### Source information
(** [read_page] is given the buffer and yields its new contents. *)
Class Backend (B : Type) := {
  read_page : B -> Z -> list Z -> result (list Z) SyscallErr;
  write_page : B -> Z -> list Z -> B * result Z SyscallErr;
  npages : B -> Z;
}.

(** What the cache relies on: a page read is the page last written. *)
Class BackendLaws (B : Type) `{Backend B} := {
  contents : B -> Z -> list Z;
  contents_length : forall b i, length (contents b i) = page_bytes;
  contents_beyond : forall b i, npages b <= i -> contents b i = zero_page;
  read_page_ok : forall b i buf buf', length buf = page_bytes -> read_page b i buf = Ok buf' -> buf' = contents b i;
  write_page_ok : forall b i buf b' n, length buf = page_bytes -> write_page b i buf = (b', Ok n) ->
    forall j, contents b' j = if decide (j = i) then buf else contents b j;
  write_page_err : forall b i buf b' e, write_page b i buf = (b', Err e) ->
    forall j, j <> i -> contents b' j = contents b j;
}.

(** The default [write_pages]: page by page, stopping at the first error. *)
Fixpoint write_pages {B} `{Backend B} (b : B) (start_index : Z) (ps : list (list Z)) (written : Z)
    : B * result Z SyscallErr :=
  match ps with
  | [] => (b, Ok written)
  | p :: ps =>
      match write_page b start_index p with
      | (b, Ok n) => write_pages b (start_index + 1) ps (written + n)
      | (b, Err e) => (b, Err e)
      end
  end.

(** ** Entries and the cache *)

Record PageEntry := mkEntry {
  e_data : list Z;
  e_flags : Z;
  e_mask : Z;
  e_maps : Z;
}.

(** [n_dirty] and [n_wb]: the cache's share of the global page counters. *)
Record PageCache := mkPC {
  entries : list (option PageEntry);
  pages : gset Z;
  unevictable : bool;
  clock_hand : Z;
  mutation_generation : Z;
  n_dirty : Z;
  n_wb : Z;
}.

Definition pc_new : PageCache := mkPC [] ∅ false 0 0 0 0.

Definition with_entries (c : PageCache) (l : list (option PageEntry)) : PageCache :=
  mkPC l (pages c) (unevictable c) (clock_hand c) (mutation_generation c) (n_dirty c) (n_wb c).
Definition with_pages (c : PageCache) (ps : gset Z) : PageCache :=
  mkPC (entries c) ps (unevictable c) (clock_hand c) (mutation_generation c) (n_dirty c) (n_wb c).
Definition add_dirty (c : PageCache) (n : Z) : PageCache :=
  mkPC (entries c) (pages c) (unevictable c) (clock_hand c) (mutation_generation c) (n_dirty c + n) (n_wb c).
Definition add_wb (c : PageCache) (n : Z) : PageCache :=
  mkPC (entries c) (pages c) (unevictable c) (clock_hand c) (mutation_generation c) (n_dirty c) (n_wb c + n).
Definition bump_generation (c : PageCache) : PageCache :=
  mkPC (entries c) (pages c) (unevictable c) (clock_hand c) (mutation_generation c +w 1) (n_dirty c) (n_wb c).

Definition page_entry_new (data : list Z) (s : PageState) : PageEntry := mkEntry data (flags_for_state s) VALID_ALL 0.
Definition new_with_valid_mask (data : list Z) (valid_mask : Z) : PageEntry := mkEntry data PG_UPTODATE valid_mask 0.

Definition map_flags (g : Z -> Z) (e : PageEntry) : PageEntry := mkEntry (e_data e) (g (e_flags e)) (e_mask e) (e_maps e).
Definition e_dirty (e : PageEntry) : bool := test_flag (e_flags e) PG_DIRTY.
Definition mark_referenced : PageEntry -> PageEntry := map_flags (fun f => Z.lor f PG_REFERENCED).
Definition consume_filemap_readahead : PageEntry -> PageEntry :=
  map_flags (fun f => fst (test_and_clear_flag f PG_FILEMAP_READAHEAD)).

(** [entries.get(i).and_then(Option::as_ref)] *)
Definition get_entry (c : PageCache) (i : Z) : option PageEntry := mjoin (entries c !! Z.to_nat i).

(** An access through the [Arc] of entry [i]. *)
Definition upd_entry (c : PageCache) (i : Z) (g : PageEntry -> PageEntry) : PageCache :=
  with_entries c (alter (fmap g) (Z.to_nat i) (entries c)).

(** Insertion into the directory, which grows with holes. *)
Definition grow (l : list (option PageEntry)) (n : nat) : list (option PageEntry) :=
  l ++ replicate (S n - length l) None.
Definition put_entry (c : PageCache) (i : Z) (e : PageEntry) : PageCache :=
  with_pages (with_entries c (<[Z.to_nat i := Some e]> (grow (entries c) (Z.to_nat i)))) ({[i]} ∪ pages c).

(** ** Lookup and creation *)

Section ops.
Context {B : Type} `{Backend B}.

Definition new_entry (ob : option B) (i : Z) (populate beyond_eof : bool) (init_mask : Z)
    : result PageEntry SyscallErr :=
  if populate && negb beyond_eof then
    match (match ob with Some b => read_page b i zero_page | None => Ok zero_page end) with
    | Err e => Err e
    | Ok data =>
        let e := page_entry_new data UpToDate in
        Ok (if init_mask =? 0 then e else mkEntry (e_data e) (e_flags e) (Z.lor (e_mask e) init_mask) (e_maps e))
    end
  else if beyond_eof then Ok (new_with_valid_mask zero_page VALID_ALL)
  else Ok (page_entry_new zero_page UpToDate).

(** The cache with the entry, and the entry as the caller sees it. *)
Definition get_or_create_entry (c : PageCache) (ob : option B) (frame_available : bool) (page_index : Z)
    (populate : bool) (old_file_size : option Z) : PageCache * result PageEntry SyscallErr :=
  let init_mask := match old_file_size with Some s => initial_valid_mask page_index s | None => 0 end in
  let beyond_eof := init_mask =? VALID_ALL in
  match get_entry c page_index with
  | Some e => (upd_entry c page_index mark_referenced, Ok (mark_referenced e))
  | None =>
      if negb frame_available then (c, Err ENOMEM)
      else
        match new_entry ob page_index populate beyond_eof init_mask with
        | Err e => (c, Err e)
        | Ok e => (put_entry c page_index (mark_referenced e), Ok (mark_referenced e))
        end
  end.

Definition get_page_for_read (c : PageCache) (ob : option B) (frame_available : bool) (page_index : Z)
    : PageCache * result PageEntry SyscallErr :=
  match get_or_create_entry c ob frame_available page_index true None with
  | (c, Err e) => (c, Err e)
  | (c, Ok e) => (upd_entry c page_index consume_filemap_readahead, Ok (consume_filemap_readahead e))
  end.

Definition get_page_for_write_populate (c : PageCache) (ob : option B) (frame_available : bool) (page_index : Z)
    (old_file_size : option Z) (full_overwrite : bool) : PageCache * result PageEntry SyscallErr :=
  let beyond_eof := match old_file_size with Some s => s <=? page_index *w PAGE_SIZE | None => false end in
  let populate := negb full_overwrite && negb beyond_eof in
  match get_or_create_entry c ob frame_available page_index populate old_file_size with
  | (c, Err e) => (c, Err e)
  | (c, Ok e) => (upd_entry c page_index consume_filemap_readahead, Ok (consume_filemap_readahead e))
  end.

(** Segments the entry does not have are read from the backend. *)
Definition merge_segments (mask : Z) (dst src : list Z) : list Z :=
  foldl (fun d seg => if Z.testbit mask seg then d
                      else take (Z.to_nat (seg * 512)) d ++ take 512 (drop (Z.to_nat (seg * 512)) src)
                             ++ drop (Z.to_nat (seg * 512) + 512) d) dst (seqZ 0 VALID_SEG_COUNT).

Definition ensure_fully_valid (c : PageCache) (ob : option B) (page_index : Z) : PageCache * result unit SyscallErr :=
  match get_entry c page_index with
  | None => (c, Ok ())
  | Some e =>
      if e_mask e =? VALID_ALL then (c, Ok ())
      else
        match (match ob with
               | Some b => match read_page b page_index zero_page with
                           | Ok temp => Ok (merge_segments (e_mask e) (e_data e) temp)
                           | Err er => Err er
                           end
               | None => Ok (e_data e)
               end) with
        | Ok d => (upd_entry c page_index (fun e => mkEntry d (e_flags e) VALID_ALL (e_maps e)), Ok ())
        | Err er => (c, Err er)
        end
  end.

(** ** Writing *)

(** Part [i] of a write of [len] bytes at [offset]: offset in the page, length. *)
Definition page_span (offset len i : Z) : Z * Z :=
  let page_start := wrap64 (Z.shiftl i PAGE_SIZE_BITS) in
  let page_end := page_start +w PAGE_SIZE in
  let write_start := Z.max offset page_start in
  let write_end := Z.min (offset +w len) page_end in
  (write_start -w page_start, saturating_sub write_end write_start).

Inductive WriteAttemptError := WBusy (page_index : Z) | WError (e : SyscallErr).

(** [CopyItem]; the entry is known by its index. *)
Record CopyItem := mkItem {
  it_page : Z;
  it_offset : Z;
  it_len : Z;
  it_was_dirty : bool;
}.

Definition abort_items (c : PageCache) (items : list CopyItem) : PageCache :=
  foldl (fun c it => upd_entry c (it_page it) (map_flags abort_write)) c items.

(** First phase: find or create every page and take its write lease. *)
Fixpoint lease_pages (c : PageCache) (ob : option B) (avail : Z -> bool) (offset len : Z) (old_file_size : option Z)
    (idxs : list Z) (copies : list CopyItem) : PageCache * result (list CopyItem) WriteAttemptError :=
  match idxs with
  | [] => (c, Ok copies)
  | i :: idxs =>
      let '(page_offset, sub_len) := page_span offset len i in
      if sub_len =? 0 then lease_pages c ob avail offset len old_file_size idxs copies
      else
        let full_page_overwrite := (page_offset =? 0) && (sub_len =? PAGE_SIZE) in
        match get_page_for_write_populate c ob (avail i) i old_file_size full_page_overwrite with
        | (c, Err e) => (abort_items c copies, Err (WError e))
        | (c, Ok e) =>
            match try_lock_for_write (e_flags e) with
            | Ok (Some (f, was_dirty)) =>
                lease_pages (upd_entry c i (map_flags (fun _ => f))) ob avail offset len old_file_size idxs
                  (copies ++ [mkItem i page_offset sub_len was_dirty])
            | Ok None => (abort_items c copies, Err (WBusy i))
            | Err _ => (abort_items c copies, Err (WError EIO))
            end
        end
  end.

(** [dst[at..at + src.len()].copy_from_slice(src)] *)
Definition splice (dst : list Z) (at_ : nat) (src : list Z) : list Z :=
  take at_ dst ++ src ++ drop (at_ + length src) dst.

(** [mark_valid_and_check_full] without its answer, which is a statistic. *)
Definition mark_valid (page_offset len : Z) (mask : Z) : Z := Z.lor mask (mask_for_range page_offset len).

Definition write_item (it : CopyItem) (src : list Z) (e : PageEntry) : PageEntry :=
  mkEntry (splice (e_data e) (Z.to_nat (it_offset it)) src) (fst (commit_write (e_flags e)))
    (mark_valid (it_offset it) (it_len it) (e_mask e)) (e_maps e).

(** Second phase: copy, publish the valid segments, release the leases. *)
Fixpoint copy_items (c : PageCache) (buf : list Z) (items : list CopyItem) : PageCache :=
  match items with
  | [] => c
  | it :: items =>
      let became := match get_entry c (it_page it) with Some e => snd (commit_write (e_flags e)) | None => false end in
      let c := upd_entry c (it_page it) (write_item it (take (Z.to_nat (it_len it)) buf)) in
      let c := if became && negb (it_was_dirty it) then add_dirty c 1 else c in
      copy_items c (drop (Z.to_nat (it_len it)) buf) items
  end.

(** The path for a write of any number of pages. *)
Definition write_general (c : PageCache) (ob : option B) (avail : Z -> bool) (offset : Z) (buf : list Z)
    (old_file_size : option Z) (before_copy : Z -> result unit SyscallErr)
    : PageCache * result Z WriteAttemptError :=
  let len := Z.of_nat (length buf) in
  let start_page := Z.shiftr offset PAGE_SIZE_BITS in
  let end_page := Z.shiftr (offset +w len -w 1) PAGE_SIZE_BITS in
  match lease_pages c ob avail offset len old_file_size (seqZ start_page (end_page - start_page + 1)) [] with
  | (c, Err e) => (c, Err e)
  | (c, Ok items) =>
      let total_written := foldr (fun it n => it_len it + n) 0 items in
      match before_copy total_written with
      | Err er => (abort_items c items, Err (WError er))
      | Ok () => (copy_items c buf items, Ok total_written)
      end
  end.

### Task prompt
Each line above from the one with "it_page : Z;" up to and including the one with "foldl (fun c" must be set down exactly, and no line outside that span may appear.

### Exercise output
  it_page : Z;
  it_offset : Z;
  it_len : Z;
  it_was_dirty : bool;
}.

Definition abort_items (c : PageCache) (items : list CopyItem) : PageCache :=
  foldl (fun c it => upd_entry c (it_page it) (map_flags abort_write)) c items.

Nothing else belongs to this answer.